[Stored items]
# # # # # # #
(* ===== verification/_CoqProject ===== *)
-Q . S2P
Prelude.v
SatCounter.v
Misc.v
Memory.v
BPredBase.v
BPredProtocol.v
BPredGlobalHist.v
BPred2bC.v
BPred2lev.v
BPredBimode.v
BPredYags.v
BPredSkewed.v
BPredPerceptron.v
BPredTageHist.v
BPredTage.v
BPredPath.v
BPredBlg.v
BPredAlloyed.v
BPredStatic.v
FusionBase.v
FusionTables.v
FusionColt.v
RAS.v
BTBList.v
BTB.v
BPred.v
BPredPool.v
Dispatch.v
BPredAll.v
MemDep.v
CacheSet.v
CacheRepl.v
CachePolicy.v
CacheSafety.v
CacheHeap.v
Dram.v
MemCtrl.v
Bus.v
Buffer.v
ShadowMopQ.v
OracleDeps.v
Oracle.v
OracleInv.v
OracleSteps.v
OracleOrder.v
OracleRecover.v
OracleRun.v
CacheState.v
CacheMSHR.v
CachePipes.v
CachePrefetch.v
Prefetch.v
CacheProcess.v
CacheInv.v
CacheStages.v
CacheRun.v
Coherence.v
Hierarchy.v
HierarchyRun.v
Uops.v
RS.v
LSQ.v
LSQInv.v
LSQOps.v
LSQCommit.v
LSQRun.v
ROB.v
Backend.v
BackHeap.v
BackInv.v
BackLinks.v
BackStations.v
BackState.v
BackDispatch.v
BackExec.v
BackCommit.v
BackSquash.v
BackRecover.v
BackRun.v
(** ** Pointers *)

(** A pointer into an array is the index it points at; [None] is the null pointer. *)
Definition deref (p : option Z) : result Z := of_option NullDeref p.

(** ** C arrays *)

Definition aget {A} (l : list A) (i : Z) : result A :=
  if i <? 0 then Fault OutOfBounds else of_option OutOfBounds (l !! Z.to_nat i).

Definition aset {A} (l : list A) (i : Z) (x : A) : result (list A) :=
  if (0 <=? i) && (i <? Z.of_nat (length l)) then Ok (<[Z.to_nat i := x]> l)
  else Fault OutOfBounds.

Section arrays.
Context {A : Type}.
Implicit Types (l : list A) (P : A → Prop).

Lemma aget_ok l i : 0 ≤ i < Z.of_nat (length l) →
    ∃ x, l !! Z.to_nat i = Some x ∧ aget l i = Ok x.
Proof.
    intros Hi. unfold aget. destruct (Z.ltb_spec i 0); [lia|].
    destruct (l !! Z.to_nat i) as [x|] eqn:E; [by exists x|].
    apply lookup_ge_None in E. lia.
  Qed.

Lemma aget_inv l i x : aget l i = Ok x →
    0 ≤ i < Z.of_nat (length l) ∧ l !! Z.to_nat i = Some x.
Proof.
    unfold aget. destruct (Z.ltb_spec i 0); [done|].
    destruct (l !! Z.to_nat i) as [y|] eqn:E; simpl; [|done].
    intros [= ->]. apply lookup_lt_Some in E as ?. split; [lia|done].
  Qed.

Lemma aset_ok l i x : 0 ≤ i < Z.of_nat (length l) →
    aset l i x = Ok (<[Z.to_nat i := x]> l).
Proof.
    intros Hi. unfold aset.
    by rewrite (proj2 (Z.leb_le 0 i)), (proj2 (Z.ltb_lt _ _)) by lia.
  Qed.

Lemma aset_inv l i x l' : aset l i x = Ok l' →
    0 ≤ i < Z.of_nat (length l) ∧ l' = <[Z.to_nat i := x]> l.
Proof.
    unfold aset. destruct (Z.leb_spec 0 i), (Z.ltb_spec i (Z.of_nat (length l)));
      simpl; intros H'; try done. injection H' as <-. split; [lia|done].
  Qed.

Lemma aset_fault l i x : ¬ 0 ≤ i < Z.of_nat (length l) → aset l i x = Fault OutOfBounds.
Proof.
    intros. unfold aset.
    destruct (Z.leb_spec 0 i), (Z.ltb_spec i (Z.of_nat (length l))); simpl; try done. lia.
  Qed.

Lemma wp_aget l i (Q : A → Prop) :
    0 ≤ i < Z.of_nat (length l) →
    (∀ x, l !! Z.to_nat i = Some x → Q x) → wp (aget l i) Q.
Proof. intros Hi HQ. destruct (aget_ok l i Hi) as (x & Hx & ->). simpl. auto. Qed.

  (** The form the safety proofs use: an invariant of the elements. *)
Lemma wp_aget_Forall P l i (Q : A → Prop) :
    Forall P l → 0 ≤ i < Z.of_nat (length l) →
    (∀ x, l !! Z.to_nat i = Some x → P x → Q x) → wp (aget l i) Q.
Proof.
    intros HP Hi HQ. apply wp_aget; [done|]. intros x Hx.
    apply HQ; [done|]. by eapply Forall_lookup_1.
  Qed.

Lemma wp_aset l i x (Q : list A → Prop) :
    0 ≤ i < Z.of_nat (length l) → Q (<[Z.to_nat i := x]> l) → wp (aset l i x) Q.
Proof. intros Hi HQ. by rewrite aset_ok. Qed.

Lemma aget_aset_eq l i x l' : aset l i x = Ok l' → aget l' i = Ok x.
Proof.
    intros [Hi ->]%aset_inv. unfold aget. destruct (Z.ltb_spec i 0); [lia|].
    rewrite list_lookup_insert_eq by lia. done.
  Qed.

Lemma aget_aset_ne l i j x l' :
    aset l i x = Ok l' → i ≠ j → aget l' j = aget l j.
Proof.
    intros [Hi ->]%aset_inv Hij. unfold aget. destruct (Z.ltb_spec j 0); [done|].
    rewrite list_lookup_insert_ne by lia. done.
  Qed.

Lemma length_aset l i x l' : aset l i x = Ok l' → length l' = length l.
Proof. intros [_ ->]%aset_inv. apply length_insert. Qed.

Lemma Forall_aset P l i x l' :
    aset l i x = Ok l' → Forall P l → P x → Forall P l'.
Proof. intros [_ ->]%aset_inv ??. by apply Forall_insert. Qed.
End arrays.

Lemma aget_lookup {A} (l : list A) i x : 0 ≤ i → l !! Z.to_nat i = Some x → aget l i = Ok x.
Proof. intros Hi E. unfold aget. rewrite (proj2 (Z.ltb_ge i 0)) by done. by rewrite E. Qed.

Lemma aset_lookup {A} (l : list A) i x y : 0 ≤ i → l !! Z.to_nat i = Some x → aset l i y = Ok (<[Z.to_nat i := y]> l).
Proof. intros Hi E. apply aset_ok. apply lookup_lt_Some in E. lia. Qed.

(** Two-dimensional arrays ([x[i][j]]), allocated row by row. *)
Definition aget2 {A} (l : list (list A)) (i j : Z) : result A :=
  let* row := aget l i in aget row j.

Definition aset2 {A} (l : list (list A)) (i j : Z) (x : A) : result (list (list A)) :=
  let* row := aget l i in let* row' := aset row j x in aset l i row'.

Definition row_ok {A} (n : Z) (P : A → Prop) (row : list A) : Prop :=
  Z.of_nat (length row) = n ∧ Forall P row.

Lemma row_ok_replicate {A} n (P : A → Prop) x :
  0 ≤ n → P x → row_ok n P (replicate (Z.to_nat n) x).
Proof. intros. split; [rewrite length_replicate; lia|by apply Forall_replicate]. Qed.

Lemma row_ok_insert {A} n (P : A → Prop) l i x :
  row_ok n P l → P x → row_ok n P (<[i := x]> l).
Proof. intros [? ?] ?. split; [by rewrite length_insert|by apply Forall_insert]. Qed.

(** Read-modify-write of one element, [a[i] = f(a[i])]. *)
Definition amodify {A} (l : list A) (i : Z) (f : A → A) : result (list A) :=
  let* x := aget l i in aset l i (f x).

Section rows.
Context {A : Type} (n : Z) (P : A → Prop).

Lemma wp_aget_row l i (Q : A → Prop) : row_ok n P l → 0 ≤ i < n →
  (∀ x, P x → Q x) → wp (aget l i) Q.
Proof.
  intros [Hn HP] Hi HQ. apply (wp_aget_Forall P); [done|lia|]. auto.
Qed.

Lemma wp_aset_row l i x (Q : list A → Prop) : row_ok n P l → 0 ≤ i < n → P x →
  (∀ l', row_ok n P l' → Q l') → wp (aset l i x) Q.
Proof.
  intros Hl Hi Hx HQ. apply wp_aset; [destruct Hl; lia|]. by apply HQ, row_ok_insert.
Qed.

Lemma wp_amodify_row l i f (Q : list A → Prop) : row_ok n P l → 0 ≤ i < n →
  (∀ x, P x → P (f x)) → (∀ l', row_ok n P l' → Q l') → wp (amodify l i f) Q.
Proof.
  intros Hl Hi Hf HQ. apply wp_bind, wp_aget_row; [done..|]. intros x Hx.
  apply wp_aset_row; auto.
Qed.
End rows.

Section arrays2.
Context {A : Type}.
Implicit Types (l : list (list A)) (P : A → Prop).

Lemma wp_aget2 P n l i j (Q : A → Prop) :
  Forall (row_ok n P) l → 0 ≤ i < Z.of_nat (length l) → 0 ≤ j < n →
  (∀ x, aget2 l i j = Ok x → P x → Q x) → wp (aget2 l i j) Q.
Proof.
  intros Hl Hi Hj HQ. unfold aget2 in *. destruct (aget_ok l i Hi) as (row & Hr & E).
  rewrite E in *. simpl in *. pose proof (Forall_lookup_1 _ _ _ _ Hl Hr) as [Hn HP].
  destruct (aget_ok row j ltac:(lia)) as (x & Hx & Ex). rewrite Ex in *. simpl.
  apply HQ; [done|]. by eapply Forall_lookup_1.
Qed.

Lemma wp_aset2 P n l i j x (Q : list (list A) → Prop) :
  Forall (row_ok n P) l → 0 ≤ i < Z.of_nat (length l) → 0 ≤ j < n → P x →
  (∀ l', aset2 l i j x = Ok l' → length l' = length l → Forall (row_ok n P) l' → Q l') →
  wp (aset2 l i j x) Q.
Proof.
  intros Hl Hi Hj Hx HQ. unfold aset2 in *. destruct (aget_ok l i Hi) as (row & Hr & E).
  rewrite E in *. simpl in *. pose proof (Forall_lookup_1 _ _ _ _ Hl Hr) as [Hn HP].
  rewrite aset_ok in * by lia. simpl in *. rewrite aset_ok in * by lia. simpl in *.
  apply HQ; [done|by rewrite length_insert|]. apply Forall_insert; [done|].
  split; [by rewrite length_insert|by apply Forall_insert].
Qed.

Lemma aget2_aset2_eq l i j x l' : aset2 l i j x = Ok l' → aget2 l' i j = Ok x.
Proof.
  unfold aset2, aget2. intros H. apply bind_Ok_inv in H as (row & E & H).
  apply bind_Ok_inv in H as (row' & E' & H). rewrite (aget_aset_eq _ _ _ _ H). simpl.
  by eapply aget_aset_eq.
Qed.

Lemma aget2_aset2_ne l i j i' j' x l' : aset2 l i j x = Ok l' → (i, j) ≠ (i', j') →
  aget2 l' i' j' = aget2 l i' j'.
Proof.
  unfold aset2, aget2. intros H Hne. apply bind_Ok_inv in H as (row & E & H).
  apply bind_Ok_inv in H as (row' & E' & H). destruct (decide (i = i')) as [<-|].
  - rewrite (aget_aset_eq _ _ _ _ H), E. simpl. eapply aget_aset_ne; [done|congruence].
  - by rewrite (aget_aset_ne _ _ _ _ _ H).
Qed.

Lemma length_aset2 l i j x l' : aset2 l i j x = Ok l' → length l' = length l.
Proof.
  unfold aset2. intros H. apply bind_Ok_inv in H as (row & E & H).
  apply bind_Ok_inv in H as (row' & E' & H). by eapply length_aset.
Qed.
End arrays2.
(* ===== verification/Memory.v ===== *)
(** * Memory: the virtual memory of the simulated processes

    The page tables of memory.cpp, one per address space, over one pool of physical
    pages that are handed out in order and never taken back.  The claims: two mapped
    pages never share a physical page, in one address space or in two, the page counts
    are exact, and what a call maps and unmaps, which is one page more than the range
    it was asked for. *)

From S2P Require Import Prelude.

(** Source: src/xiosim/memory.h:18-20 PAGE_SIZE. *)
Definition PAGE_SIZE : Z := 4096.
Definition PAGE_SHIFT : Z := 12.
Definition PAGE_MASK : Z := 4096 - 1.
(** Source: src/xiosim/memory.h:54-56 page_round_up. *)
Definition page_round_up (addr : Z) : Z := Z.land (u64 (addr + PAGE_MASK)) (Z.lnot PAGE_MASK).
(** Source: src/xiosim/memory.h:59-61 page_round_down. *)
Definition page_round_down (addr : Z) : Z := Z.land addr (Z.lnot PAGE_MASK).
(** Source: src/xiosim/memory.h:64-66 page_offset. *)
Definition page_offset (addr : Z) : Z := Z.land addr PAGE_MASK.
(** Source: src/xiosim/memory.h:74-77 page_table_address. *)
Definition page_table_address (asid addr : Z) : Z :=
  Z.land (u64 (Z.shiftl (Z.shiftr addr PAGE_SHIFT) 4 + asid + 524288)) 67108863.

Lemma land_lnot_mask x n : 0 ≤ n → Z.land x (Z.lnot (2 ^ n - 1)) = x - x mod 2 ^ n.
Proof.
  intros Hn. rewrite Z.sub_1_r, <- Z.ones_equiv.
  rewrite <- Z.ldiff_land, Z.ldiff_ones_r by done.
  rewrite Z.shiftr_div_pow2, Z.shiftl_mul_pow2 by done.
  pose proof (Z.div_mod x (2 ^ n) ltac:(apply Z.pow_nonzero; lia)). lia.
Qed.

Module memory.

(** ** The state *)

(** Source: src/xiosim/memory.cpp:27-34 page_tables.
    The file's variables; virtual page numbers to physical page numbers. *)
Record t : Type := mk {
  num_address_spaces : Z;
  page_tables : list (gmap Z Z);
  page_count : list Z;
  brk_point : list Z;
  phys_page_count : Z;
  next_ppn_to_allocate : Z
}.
# # # # # # #
| HOW TO COMPLETE THIS TASK |
Starting with the first line above and ending with the line that holds "CacheRepl.v", restate each line word for word and add nothing else.

| SOLUTION TO THE PROBLEM |
(* ===== verification/_CoqProject ===== *)
-Q . S2P
Prelude.v
SatCounter.v
Misc.v
Memory.v
BPredBase.v
BPredProtocol.v
BPredGlobalHist.v
BPred2bC.v
BPred2lev.v
BPredBimode.v
BPredYags.v
BPredSkewed.v
BPredPerceptron.v
BPredTageHist.v
BPredTage.v
BPredPath.v
BPredBlg.v
BPredAlloyed.v
BPredStatic.v
FusionBase.v
FusionTables.v
FusionColt.v
RAS.v
BTBList.v
BTB.v
BPred.v
BPredPool.v
Dispatch.v
BPredAll.v
MemDep.v
CacheSet.v
CacheRepl.v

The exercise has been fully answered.